_Records provided_
----------
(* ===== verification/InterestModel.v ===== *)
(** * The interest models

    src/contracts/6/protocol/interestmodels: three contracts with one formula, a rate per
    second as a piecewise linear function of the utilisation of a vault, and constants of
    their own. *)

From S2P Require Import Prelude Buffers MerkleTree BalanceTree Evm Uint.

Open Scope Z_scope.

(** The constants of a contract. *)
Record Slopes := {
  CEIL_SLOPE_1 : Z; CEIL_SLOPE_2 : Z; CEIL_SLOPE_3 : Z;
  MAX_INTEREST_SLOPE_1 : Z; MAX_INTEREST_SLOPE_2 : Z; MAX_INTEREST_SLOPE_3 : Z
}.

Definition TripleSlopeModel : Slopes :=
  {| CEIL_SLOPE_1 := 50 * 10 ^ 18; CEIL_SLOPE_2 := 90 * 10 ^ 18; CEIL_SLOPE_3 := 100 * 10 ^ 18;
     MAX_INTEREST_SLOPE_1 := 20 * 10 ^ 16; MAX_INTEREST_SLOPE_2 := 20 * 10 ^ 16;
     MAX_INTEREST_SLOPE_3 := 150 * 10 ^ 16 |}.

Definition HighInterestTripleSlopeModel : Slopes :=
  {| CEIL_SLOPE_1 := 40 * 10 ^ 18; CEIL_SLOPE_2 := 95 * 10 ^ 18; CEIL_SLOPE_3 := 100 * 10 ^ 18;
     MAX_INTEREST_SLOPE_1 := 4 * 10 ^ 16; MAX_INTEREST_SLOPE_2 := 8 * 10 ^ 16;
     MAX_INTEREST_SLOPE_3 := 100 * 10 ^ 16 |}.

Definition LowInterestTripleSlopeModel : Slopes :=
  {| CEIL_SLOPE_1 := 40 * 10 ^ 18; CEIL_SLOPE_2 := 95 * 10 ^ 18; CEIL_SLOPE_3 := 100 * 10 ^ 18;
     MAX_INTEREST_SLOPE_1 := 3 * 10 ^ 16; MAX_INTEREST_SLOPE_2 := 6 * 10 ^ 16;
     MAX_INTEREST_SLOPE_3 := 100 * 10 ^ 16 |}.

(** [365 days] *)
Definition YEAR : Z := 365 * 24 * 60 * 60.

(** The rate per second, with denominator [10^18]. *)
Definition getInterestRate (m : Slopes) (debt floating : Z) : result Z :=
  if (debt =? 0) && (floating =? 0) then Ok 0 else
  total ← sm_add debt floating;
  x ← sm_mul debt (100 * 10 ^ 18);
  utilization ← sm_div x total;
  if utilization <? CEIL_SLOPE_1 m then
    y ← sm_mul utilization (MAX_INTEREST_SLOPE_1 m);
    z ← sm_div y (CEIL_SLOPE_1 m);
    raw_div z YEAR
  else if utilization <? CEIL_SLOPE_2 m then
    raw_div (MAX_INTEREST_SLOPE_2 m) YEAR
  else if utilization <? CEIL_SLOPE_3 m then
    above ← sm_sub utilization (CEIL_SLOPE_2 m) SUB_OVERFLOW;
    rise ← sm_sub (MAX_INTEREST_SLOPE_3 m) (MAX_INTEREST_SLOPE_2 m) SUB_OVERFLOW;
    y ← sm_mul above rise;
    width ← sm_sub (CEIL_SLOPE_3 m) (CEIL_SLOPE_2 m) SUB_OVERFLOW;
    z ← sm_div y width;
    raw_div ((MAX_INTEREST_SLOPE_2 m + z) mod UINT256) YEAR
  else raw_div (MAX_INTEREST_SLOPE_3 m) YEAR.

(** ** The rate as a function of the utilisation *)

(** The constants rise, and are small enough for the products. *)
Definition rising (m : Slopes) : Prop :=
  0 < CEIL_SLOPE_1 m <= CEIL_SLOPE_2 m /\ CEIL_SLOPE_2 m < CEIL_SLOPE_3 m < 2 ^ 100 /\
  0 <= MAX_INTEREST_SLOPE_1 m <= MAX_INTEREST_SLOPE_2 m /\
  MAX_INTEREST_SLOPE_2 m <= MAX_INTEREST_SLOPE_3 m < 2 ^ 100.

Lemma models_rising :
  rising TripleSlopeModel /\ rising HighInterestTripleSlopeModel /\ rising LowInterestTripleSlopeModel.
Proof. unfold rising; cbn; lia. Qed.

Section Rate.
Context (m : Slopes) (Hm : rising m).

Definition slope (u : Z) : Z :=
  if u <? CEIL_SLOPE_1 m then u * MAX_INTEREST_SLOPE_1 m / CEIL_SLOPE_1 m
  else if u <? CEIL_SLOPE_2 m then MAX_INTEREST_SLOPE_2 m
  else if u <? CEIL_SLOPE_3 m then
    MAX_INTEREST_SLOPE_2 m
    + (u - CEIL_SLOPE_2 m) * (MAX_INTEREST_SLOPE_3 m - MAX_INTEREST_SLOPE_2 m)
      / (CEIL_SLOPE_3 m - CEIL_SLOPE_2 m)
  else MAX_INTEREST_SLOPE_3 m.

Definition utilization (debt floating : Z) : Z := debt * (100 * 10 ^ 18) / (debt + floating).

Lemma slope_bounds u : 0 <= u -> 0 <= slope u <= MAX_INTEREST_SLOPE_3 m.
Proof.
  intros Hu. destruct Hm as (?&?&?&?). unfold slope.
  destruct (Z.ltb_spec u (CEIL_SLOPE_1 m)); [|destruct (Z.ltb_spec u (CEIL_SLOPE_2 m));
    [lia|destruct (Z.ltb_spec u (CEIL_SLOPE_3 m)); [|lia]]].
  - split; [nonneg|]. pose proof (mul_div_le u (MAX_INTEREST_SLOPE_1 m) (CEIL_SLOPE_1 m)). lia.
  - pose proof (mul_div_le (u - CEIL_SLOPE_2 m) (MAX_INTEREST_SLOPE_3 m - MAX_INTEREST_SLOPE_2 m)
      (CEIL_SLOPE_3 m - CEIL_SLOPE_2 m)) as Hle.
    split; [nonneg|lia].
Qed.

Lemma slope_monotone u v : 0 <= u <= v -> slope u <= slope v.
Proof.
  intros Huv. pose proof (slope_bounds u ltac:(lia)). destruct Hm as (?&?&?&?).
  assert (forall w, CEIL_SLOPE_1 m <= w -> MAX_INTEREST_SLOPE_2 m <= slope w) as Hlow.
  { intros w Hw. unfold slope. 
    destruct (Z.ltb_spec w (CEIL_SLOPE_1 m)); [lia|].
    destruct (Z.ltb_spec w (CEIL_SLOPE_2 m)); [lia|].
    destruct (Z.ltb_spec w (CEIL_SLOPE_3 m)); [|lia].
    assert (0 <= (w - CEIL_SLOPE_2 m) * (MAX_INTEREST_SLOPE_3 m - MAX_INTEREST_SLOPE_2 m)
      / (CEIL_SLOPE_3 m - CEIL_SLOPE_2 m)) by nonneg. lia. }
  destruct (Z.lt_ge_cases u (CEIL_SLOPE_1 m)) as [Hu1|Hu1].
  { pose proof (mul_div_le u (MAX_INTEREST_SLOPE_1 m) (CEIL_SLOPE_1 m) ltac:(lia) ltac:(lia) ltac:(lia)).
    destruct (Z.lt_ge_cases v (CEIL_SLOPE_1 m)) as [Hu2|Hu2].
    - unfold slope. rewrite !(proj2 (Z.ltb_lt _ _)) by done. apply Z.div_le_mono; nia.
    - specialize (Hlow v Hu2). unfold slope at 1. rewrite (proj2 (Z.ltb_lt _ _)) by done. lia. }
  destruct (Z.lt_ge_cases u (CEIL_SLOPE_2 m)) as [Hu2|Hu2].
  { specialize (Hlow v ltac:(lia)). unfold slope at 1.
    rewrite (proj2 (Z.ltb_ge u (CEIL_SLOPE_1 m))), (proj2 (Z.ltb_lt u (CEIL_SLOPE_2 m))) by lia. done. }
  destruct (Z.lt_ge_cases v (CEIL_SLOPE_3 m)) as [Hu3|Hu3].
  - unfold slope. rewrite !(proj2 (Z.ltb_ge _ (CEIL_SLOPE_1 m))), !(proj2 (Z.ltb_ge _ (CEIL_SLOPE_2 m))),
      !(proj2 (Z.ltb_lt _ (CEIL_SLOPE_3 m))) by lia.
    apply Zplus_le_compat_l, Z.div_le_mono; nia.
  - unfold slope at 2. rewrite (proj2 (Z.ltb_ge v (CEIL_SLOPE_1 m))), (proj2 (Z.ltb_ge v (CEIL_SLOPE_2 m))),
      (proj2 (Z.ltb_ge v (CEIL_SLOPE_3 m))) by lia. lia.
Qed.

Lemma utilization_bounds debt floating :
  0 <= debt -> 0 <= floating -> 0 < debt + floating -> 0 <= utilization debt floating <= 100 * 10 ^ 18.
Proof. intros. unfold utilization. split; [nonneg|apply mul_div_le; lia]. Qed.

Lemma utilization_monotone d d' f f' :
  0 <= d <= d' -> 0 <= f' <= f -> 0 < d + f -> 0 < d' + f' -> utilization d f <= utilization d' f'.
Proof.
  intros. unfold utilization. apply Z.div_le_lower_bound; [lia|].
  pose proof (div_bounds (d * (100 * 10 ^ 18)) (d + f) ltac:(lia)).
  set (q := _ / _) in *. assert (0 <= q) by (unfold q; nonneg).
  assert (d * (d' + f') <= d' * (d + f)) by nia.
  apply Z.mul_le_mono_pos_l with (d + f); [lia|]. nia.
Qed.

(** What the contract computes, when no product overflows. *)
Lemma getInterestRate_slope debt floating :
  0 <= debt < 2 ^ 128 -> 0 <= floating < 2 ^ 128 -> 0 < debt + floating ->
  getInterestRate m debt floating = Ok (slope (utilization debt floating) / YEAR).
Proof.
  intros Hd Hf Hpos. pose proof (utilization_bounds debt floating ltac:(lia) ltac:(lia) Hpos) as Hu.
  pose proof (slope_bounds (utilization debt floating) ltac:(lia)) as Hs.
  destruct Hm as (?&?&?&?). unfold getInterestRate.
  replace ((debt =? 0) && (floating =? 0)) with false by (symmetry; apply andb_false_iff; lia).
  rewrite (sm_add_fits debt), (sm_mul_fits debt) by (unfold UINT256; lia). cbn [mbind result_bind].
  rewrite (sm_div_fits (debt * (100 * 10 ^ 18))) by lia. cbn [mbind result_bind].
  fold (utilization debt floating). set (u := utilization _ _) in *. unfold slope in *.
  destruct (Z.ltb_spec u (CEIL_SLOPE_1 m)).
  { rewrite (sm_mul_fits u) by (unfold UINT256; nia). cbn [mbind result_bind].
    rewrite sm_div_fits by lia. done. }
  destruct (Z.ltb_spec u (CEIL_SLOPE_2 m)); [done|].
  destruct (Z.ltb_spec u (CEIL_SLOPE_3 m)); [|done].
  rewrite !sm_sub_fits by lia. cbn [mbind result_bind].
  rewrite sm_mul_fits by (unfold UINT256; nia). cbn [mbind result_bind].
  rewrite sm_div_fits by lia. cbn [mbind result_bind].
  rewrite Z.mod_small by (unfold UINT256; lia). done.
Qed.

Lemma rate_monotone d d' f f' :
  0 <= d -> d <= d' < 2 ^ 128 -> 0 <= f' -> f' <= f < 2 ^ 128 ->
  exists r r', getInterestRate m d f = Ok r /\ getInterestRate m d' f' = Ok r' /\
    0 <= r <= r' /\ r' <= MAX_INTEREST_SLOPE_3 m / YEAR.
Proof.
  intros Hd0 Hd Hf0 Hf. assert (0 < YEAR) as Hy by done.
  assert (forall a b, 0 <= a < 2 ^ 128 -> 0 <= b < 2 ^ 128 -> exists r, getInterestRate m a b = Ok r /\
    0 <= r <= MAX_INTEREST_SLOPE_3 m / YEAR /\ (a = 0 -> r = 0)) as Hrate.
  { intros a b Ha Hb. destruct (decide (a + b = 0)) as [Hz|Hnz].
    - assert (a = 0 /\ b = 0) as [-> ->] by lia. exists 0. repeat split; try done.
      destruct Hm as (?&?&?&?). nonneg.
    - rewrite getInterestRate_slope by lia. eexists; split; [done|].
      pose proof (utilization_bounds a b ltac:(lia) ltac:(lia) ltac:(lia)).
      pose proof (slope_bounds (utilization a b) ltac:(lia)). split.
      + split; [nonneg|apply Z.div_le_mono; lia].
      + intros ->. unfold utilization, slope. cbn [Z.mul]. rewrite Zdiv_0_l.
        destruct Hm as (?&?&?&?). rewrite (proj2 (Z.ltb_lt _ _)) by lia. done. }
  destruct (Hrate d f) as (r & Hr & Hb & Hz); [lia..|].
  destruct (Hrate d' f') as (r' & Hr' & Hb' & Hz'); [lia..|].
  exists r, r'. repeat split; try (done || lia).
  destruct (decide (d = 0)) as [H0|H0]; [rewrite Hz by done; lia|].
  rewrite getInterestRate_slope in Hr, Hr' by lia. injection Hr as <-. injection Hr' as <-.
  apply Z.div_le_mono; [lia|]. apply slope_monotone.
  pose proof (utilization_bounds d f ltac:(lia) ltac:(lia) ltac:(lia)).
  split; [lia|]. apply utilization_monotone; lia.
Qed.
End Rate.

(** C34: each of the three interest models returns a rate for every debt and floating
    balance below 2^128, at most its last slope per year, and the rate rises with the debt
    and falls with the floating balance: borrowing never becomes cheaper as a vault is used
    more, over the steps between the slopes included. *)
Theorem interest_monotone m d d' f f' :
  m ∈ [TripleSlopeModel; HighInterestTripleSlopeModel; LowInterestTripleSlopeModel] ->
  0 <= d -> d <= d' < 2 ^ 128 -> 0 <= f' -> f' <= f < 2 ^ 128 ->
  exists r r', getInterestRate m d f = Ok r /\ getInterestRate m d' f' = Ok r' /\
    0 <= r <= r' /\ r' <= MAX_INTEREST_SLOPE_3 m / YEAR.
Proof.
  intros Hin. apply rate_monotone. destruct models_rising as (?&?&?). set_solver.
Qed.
----------
Each line of the data above containing the string "Hlow" is to be copied.

  assert (forall w, CEIL_SLOPE_1 m <= w -> MAX_INTEREST_SLOPE_2 m <= slope w) as Hlow.
    - specialize (Hlow v Hu2). unfold slope at 1. rewrite (proj2 (Z.ltb_lt _ _)) by done. lia. }
  { specialize (Hlow v ltac:(lia)). unfold slope at 1.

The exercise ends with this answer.